RECORDS FOR PROCESSING START
(** ** Witnesses: all functions succeed; the object of component [i] is [200 + i] *)
Definition example_components : Components (gmap Z Z) := {|
  comp_startup := λ _ w, Ret (NkErr_Ok, w);
  comp_shutdown := λ _ w, Ret (NkErr_Ok, w);
  comp_clsId := λ i, i;
  comp_instance := λ i w, Ret (200 + i, <[200 + i := 1]> w);
  env_attached := λ _, Ret NkErr_ItemNotFound
|}.
(** The same with a path service (component 6) that fails to start. *)
Definition failing_components : Components (gmap Z Z) := {|
  comp_startup := λ i w, Ret (if i =? 6 then NkErr_OpenFile else NkErr_Ok, w);
  comp_shutdown := λ _ w, Ret (NkErr_Ok, w);
  comp_clsId := λ i, i;
  comp_instance := λ i w, Ret (200 + i, <[200 + i := 1]> w);
  env_attached := λ _, Ret NkErr_ItemNotFound
|}.
Definition example_specs : NkApplicationSpecification := mkSpec false NkWndMode_Normal 1 1000.
Definition example_app : Application NkHashtable (gmap Z Z) :=
  mkApp example_specs None false 0 [] [] ∅.
Notation ex_startup C tail :=
  (@NkApplicationStartup _ _ example_registry (example_objects []) C tail example_specs example_app).
Definition started (C : Components (gmap Z Z)) (tail : nat) : Application NkHashtable (gmap Z Z) :=
  match ex_startup C tail with Ret (_, st) => st | _ => example_app end.
Notation ex_shutdown C tail :=
  (@NkApplicationShutdown _ _ example_registry (example_objects []) C (started C tail)).
Definition stopped : Application NkHashtable (gmap Z Z) :=
  match ex_shutdown example_components 5 with Ret (_, st) => st | _ => example_app end.

Lemma app_lifecycle_witness :
  ex_startup example_components 5 = Ret (NkErr_Ok, started example_components 5) ∧
  ex_shutdown example_components 5 = Ret (NkErr_Ok, stopped) ∧
  stage_log (started example_components 5) =
    stage_log example_app ++ concat (@startup_of _ _ example_registry (example_objects []) example_components <$> zrange 0 15) ∧
  stage_log stopped = stage_log (started example_components 5) ++
    concat (@shutdown_of _ _ example_registry (example_objects []) example_components <$> reverse (zrange 0 15)).
Proof.
  assert (Hs : ex_startup example_components 5 = Ret (NkErr_Ok, started example_components 5)) by (vm_compute; reflexivity).
  assert (Hd : ex_shutdown example_components 5 = Ret (NkErr_Ok, stopped)) by (vm_compute; reflexivity).
  split; [exact Hs|]. split; [exact Hd|].
  exact (@app_lifecycle _ _ example_registry (example_objects []) example_components 5 example_specs example_app
    (started example_components 5) stopped Hs Hd).
Defined.

Lemma app_failed_startup_witness :
  ∃ (k cb : nat), (k < 15)%nat ∧ (cb < 3)%nat ∧
    stage_log (started failing_components 5) =
      stage_log example_app ++ concat (@startup_of _ _ example_registry (example_objects []) failing_components <$> zrange 0 k) ++
        (@stage _ _ example_registry (example_objects []) failing_components (Z.of_nat k) <$> zrange 0 (S cb)) ∧
    ∀ e2 st2, ex_shutdown failing_components 5 = Ret (e2, st2) →
      ∃ l, stage_log st2 = stage_log (started failing_components 5) ++ l ∧ Forall (λ x, x.1.2 ≠ 5 - Z.of_nat cb) l.
Proof.
  apply (@app_failed_startup _ _ example_registry (example_objects []) failing_components 5 example_specs
    example_app NkErr_OpenFile).
  - reflexivity.
  - vm_compute. reflexivity.
  - reflexivity.
Defined.
(** That shutdown does return, having skipped every shutdown function. *)
Example failed_startup_shuts_nothing_down :
  match ex_shutdown failing_components 5 with
  | Ret (_, st) => forallb (λ x, negb (x.1.2 =? NkCompCb_Shutdown)) (stage_log st)
  | _ => false
  end = true.
Proof. vm_compute. reflexivity. Qed.

Lemma app_shutdown_out_of_bounds_witness :
  ex_startup example_components 0 = Ret (NkErr_Ok, started example_components 0) ∧
  ∀ e st2, ex_shutdown example_components 0 ≠ Ret (e, st2).
Proof.
  assert (Hs : ex_startup example_components 0 = Ret (NkErr_Ok, started example_components 0)) by (vm_compute; reflexivity).
  split; [exact Hs|].
  exact (@app_shutdown_out_of_bounds _ _ example_registry (example_objects []) example_components example_specs example_app
    (started example_components 0) Hs).
Defined.

Lemma app_replace_instance_witness :
  let st := mkApp example_specs (Some example_classes) false 0 [] [] {[100 := 2; 300 := 1]} in
  ∃ r' st' st'', @NkApplicationReplaceInstance _ _ example_registry (example_objects []) 1 300 st = Ret st' ∧
    mp_compReg st' = Some r' ∧
    (∀ k, k ≠ [1; 0] → @reg_map _ example_registry r' !! k = @reg_map _ example_registry example_classes !! k) ∧
    @NkApplicationQueryInstance _ _ example_registry (example_objects []) 1 st' = Ret (300, st'') ∧
    default 0 (app_world st'' !! 300) = 1 + 2 ∧
    ∀ o, @reg_map _ example_registry example_classes !! [1; 0] = Some o → default 0 (app_world st'' !! o) = default 0 (({[100 := 2; 300 := 1]} : gmap Z Z) !! o) - 1.
Proof.
  intros st.
  apply (@app_replace_instance _ _ example_registry example_registry_laws (example_objects []) example_refs
    (example_object_laws []) st example_classes 1 300).
  - reflexivity.
  - apply example_room; [by right|lia].
  - done.
  - done.
  - vm_compute. reflexivity.
  - intros o Ho. vm_compute in Ho. injection Ho as <-. vm_compute. done.
Defined.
RECORDS FOR PROCESSING END
▸ **WHAT TO DO**
For every line in the data above that holds "Notation", return the line itself.

▸ **ANSWER TO THE EXERCISE**
Notation ex_startup C tail :=
Notation ex_shutdown C tail :=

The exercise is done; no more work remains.